- [INSTRUCTIONS FOR THE TASK]:
Every line from the one with "destruct (dec_map_spec _" to the final line of the listing below should be repeated exactly, and only those.

- Opening Delimiter -

Lemma handle_table_laws_witness :
  slot_insert [EMPTY; EMPTY] RIGHT_READ (HPageSet 4096 7) =
    (Ok 0, [mkHandle RIGHT_READ (HPageSet 4096 0); EMPTY]) /\
  slot_lookup [mkHandle RIGHT_READ (HPageSet 4096 0); EMPTY] 0 RIGHT_WRITE = Err InsufficientRights.
Proof.
  split; [reflexivity|].
  destruct (handle_table_laws [EMPTY; EMPTY] RIGHT_READ (HPageSet 4096 7) (Ok 0)
    [mkHandle RIGHT_READ (HPageSet 4096 0); EMPTY] eq_refl) as (i & Hi & _ & _ & _ & _ & _ & H & _).
  apply H. reflexivity.
Defined.
Lemma apply_action_spec kva r cnt S a s m stats :
  (exists b, read_header_backed s kva = Ret b /\ Hdr.bk_count b = cnt) -> 0 <= cnt ->
  (exists x y, ra_kind a = HPageSet x y) -> spaces_ok m S ->
  0 < h_refcount (read_header s kva) ->
  (ra_had_mapping a = true -> 0 < h_map_count (read_header s kva) /\ is_Some (S !! r) /\ 0 <= ra_mapped_va_page a /\
     forall u, ra_mapped_va_page a <= u < ra_mapped_va_page a + cnt -> is_Some (sview m S r u)) ->
  exists st', apply_action kva r a (s, m, stats) = Ret st' /\ applied kva r cnt S [a] (s, m, stats) st'.
Proof.
  intros (b & Hb & Hcnt) Hc (x & y & Hk) Hs Href Hmap. unfold apply_action. rewrite Hk.
  destruct (ra_had_mapping a) eqn:Hm.
  - destruct Hmap as (Hmc & Hr & H0 & Hv); [done|]. rewrite Hb, bind_Ret, Hcnt.
    destruct (unmap_step S r cnt a m Hs Hr H0 Hc Hv) as (m' & -> & Hs' & Hv'). rewrite bind_Ret.
    destruct (dec_map_spec _ Hmc) as [b1 ->]. rewrite !bind_Ret. cbn [snd].
    rewrite read_header_with, decide_True by done.
    match goal with |- context [Hdr.dec_refcount ?h] => destruct (dec_ref_spec h) as [b2 ->]; [done|] end.
    rewrite bind_Ret. eexists. split; [done|]. cbn [snd].
    constructor; cbn [fst snd]; rewrite ?read_header_with, ?decide_True by done; try done.
    + eapply hdr_only_trans; apply hdr_only_with; try done; by rewrite read_header_with, decide_True.
    + unfold mapped_count. rewrite filter_cons, decide_True by done. done.
    + intros r' u. rewrite Hv'. unfold covered. cbn [existsb]. by rewrite Hm, orb_false_r.
    + unfold mapped_count. rewrite filter_cons, decide_True by done. done.
  - rewrite bind_Ret. destruct (dec_ref_spec _ Href) as [b2 ->]. rewrite bind_Ret. eexists. split; [done|]. cbn [snd].
    assert (mapped_count [a] = 0) as Hz by (unfold mapped_count; rewrite filter_cons, decide_False by (by rewrite Hm); done).
    constructor; cbn [fst snd]; rewrite ?read_header_with, ?decide_True, ?Hz by done; try done.
    + by apply hdr_only_with.
    + cbn [h_map_count]. lia.
    + intros r' u. unfold covered. cbn [existsb]. by rewrite Hm, andb_false_r.
    + f_equal; lia.
Qed.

- Closing Delimiter -

- [RESULT OF THE TASK]:
    destruct (dec_map_spec _ Hmc) as [b1 ->]. rewrite !bind_Ret. cbn [snd].
    rewrite read_header_with, decide_True by done.
    match goal with |- context [Hdr.dec_refcount ?h] => destruct (dec_ref_spec h) as [b2 ->]; [done|] end.
    rewrite bind_Ret. eexists. split; [done|]. cbn [snd].
    constructor; cbn [fst snd]; rewrite ?read_header_with, ?decide_True by done; try done.
    + eapply hdr_only_trans; apply hdr_only_with; try done; by rewrite read_header_with, decide_True.
    + unfold mapped_count. rewrite filter_cons, decide_True by done. done.
    + intros r' u. rewrite Hv'. unfold covered. cbn [existsb]. by rewrite Hm, orb_false_r.
    + unfold mapped_count. rewrite filter_cons, decide_True by done. done.
  - rewrite bind_Ret. destruct (dec_ref_spec _ Href) as [b2 ->]. rewrite bind_Ret. eexists. split; [done|]. cbn [snd].
    assert (mapped_count [a] = 0) as Hz by (unfold mapped_count; rewrite filter_cons, decide_False by (by rewrite Hm); done).
    constructor; cbn [fst snd]; rewrite ?read_header_with, ?decide_True, ?Hz by done; try done.
    + by apply hdr_only_with.
    + cbn [h_map_count]. lia.
    + intros r' u. unfold covered. cbn [existsb]. by rewrite Hm, andb_false_r.
    + f_equal; lia.
Qed.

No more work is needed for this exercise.